## PROBLEM TO WORK ON
Which lines of the records contain "speed"? Collect every one of them.
[[ DATA LISTING, beginning ]]
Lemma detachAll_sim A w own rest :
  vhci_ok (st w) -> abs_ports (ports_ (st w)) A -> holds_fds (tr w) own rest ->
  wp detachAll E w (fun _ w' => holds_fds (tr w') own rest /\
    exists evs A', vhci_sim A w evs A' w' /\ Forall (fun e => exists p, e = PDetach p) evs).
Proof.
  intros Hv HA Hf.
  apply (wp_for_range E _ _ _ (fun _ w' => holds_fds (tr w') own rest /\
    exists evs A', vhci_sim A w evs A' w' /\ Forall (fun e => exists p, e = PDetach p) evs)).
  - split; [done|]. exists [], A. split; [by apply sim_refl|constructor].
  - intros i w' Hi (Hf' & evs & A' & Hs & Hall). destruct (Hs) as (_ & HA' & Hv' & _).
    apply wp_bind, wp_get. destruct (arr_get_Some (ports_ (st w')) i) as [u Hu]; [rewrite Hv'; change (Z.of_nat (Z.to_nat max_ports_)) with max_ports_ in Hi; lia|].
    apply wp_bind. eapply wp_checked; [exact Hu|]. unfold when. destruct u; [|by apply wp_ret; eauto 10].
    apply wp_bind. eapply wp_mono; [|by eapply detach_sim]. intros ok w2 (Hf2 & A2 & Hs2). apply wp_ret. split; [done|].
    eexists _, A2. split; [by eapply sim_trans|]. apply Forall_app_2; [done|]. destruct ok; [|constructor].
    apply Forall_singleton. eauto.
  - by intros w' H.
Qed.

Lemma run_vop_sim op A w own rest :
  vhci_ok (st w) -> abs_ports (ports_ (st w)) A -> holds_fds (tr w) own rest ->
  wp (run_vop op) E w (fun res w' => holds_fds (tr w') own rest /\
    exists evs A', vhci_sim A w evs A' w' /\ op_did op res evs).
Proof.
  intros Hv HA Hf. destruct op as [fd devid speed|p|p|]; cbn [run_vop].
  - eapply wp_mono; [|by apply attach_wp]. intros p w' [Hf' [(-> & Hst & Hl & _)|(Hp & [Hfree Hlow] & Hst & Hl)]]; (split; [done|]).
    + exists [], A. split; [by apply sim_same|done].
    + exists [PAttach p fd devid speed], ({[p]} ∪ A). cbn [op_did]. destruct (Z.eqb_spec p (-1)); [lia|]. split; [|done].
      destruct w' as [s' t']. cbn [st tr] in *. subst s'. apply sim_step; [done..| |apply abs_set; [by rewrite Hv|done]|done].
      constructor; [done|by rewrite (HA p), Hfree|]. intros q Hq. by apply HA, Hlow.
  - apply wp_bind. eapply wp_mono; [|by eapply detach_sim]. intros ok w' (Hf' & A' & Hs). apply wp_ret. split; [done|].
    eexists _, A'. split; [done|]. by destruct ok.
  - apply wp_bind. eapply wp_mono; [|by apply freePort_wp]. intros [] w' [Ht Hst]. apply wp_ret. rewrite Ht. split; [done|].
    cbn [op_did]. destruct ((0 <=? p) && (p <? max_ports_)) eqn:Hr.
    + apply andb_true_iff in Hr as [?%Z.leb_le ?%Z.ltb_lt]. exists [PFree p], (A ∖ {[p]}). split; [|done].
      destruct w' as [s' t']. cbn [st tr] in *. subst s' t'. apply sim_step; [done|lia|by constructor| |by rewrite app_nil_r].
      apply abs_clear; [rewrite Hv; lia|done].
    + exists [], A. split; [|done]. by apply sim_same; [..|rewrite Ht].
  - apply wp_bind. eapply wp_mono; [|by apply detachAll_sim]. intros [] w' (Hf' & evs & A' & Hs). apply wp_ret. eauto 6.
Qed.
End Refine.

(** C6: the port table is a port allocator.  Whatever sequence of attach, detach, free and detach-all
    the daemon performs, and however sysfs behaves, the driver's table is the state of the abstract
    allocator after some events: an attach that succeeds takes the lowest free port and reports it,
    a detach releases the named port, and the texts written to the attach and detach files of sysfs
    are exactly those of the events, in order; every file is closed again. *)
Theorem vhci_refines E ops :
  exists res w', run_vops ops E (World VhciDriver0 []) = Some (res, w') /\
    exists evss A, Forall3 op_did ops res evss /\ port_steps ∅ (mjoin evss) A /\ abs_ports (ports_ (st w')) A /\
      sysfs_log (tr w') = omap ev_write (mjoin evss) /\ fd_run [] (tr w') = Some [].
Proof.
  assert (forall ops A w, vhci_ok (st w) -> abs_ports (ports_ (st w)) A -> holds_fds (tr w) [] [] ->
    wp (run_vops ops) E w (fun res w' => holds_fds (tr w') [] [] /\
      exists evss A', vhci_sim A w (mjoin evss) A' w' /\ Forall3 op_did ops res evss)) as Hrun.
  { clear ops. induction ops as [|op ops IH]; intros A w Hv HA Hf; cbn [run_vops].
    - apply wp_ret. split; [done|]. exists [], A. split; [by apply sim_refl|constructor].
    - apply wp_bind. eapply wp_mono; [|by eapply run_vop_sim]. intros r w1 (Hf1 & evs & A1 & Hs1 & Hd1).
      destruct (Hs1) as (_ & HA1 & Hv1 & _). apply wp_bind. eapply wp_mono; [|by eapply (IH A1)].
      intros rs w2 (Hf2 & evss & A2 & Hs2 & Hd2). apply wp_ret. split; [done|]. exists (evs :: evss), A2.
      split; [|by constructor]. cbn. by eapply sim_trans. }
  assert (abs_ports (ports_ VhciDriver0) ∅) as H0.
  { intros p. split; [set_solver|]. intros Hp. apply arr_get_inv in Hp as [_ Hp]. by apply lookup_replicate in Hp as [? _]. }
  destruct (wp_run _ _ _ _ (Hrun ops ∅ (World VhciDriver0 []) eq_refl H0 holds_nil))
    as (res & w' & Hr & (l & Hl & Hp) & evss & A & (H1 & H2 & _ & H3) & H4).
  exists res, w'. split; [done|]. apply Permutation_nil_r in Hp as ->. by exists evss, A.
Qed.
[[ DATA LISTING, end ]]
## SOLUTION TO THIS EXERCISE
  intros Hv HA Hf. destruct op as [fd devid speed|p|p|]; cbn [run_vop].
    + exists [PAttach p fd devid speed], ({[p]} ∪ A). cbn [op_did]. destruct (Z.eqb_spec p (-1)); [lia|]. split; [|done].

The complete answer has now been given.